<<<<
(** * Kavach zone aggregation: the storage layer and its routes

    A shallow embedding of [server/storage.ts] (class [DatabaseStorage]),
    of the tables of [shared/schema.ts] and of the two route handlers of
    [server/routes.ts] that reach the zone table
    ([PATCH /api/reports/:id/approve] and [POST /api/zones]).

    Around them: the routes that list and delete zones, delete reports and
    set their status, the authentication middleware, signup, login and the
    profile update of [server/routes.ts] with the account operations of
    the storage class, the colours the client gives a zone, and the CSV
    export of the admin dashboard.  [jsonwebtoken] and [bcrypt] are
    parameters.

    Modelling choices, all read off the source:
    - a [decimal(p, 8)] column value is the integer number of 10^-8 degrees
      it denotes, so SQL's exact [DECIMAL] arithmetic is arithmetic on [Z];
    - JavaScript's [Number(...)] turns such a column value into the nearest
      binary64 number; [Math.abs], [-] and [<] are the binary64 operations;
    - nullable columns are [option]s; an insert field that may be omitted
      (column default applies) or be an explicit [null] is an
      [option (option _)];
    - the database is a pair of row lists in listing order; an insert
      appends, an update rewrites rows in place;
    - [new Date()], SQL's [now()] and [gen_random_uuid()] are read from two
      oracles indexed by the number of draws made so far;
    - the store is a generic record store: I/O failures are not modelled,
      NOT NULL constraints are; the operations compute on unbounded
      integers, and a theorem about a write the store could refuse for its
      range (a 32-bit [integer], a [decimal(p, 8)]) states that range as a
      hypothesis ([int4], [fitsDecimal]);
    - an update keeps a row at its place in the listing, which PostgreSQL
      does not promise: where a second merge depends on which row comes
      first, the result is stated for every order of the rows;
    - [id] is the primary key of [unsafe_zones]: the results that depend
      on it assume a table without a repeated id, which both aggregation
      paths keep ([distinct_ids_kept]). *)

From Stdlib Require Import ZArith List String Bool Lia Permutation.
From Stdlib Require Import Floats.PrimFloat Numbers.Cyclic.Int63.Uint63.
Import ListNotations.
>>>>
<<<<
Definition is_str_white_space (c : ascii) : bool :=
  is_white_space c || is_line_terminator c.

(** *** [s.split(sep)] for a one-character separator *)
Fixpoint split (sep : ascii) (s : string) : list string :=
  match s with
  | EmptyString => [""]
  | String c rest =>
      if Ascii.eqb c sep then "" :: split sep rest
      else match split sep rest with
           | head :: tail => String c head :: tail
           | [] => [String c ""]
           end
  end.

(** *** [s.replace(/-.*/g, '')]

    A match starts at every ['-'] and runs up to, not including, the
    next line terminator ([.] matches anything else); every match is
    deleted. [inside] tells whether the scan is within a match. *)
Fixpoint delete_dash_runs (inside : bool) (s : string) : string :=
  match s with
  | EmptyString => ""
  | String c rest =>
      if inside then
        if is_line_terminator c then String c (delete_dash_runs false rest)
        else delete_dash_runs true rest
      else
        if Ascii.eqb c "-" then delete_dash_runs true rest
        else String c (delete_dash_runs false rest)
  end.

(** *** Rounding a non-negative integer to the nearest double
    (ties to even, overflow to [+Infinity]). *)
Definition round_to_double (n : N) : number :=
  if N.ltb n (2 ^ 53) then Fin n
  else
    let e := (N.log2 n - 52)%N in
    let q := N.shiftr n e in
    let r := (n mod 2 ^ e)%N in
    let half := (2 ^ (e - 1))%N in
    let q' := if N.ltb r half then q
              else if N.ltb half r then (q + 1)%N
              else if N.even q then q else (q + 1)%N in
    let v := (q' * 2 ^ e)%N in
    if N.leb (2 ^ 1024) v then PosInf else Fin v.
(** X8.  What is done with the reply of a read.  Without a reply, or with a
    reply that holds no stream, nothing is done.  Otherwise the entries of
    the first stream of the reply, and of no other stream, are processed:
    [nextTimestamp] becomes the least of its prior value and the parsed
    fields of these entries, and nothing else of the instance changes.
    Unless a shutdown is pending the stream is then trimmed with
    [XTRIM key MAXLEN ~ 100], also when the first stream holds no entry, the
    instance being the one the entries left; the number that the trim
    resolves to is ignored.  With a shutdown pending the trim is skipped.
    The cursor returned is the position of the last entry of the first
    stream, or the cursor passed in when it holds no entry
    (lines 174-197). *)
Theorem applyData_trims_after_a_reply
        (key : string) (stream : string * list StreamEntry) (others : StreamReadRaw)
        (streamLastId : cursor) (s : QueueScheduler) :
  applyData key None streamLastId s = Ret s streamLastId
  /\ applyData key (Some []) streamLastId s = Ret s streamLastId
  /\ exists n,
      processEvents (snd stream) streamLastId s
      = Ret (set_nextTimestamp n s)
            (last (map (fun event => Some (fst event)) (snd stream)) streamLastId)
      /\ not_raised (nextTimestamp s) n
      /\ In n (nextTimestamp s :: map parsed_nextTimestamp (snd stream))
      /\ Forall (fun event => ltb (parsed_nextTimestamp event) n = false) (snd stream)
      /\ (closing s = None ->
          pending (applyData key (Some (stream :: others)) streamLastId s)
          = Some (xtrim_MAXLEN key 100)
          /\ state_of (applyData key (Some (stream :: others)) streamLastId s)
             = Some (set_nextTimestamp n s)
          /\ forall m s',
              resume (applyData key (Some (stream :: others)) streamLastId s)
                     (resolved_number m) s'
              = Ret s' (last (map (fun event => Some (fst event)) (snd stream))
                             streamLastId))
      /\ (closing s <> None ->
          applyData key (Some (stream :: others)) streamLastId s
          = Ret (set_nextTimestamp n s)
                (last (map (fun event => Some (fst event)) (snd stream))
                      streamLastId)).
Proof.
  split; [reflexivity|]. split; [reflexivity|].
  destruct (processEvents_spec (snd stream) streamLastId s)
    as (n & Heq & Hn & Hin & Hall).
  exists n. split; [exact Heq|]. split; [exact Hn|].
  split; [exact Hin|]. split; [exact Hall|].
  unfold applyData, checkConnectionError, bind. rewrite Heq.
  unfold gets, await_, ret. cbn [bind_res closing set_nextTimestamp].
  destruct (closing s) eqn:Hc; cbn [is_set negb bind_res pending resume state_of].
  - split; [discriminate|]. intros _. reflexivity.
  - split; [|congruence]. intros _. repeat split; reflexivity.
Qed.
>>>>
## Task statement
Everything above from the line containing "(nextTimestamp s) n" through the line containing "(xtrim_MAXLEN key 100)" must be copied exactly. Nothing outside that range belongs in the answer.

## Result
      /\ not_raised (nextTimestamp s) n
      /\ In n (nextTimestamp s :: map parsed_nextTimestamp (snd stream))
      /\ Forall (fun event => ltb (parsed_nextTimestamp event) n = false) (snd stream)
      /\ (closing s = None ->
          pending (applyData key (Some (stream :: others)) streamLastId s)
          = Some (xtrim_MAXLEN key 100)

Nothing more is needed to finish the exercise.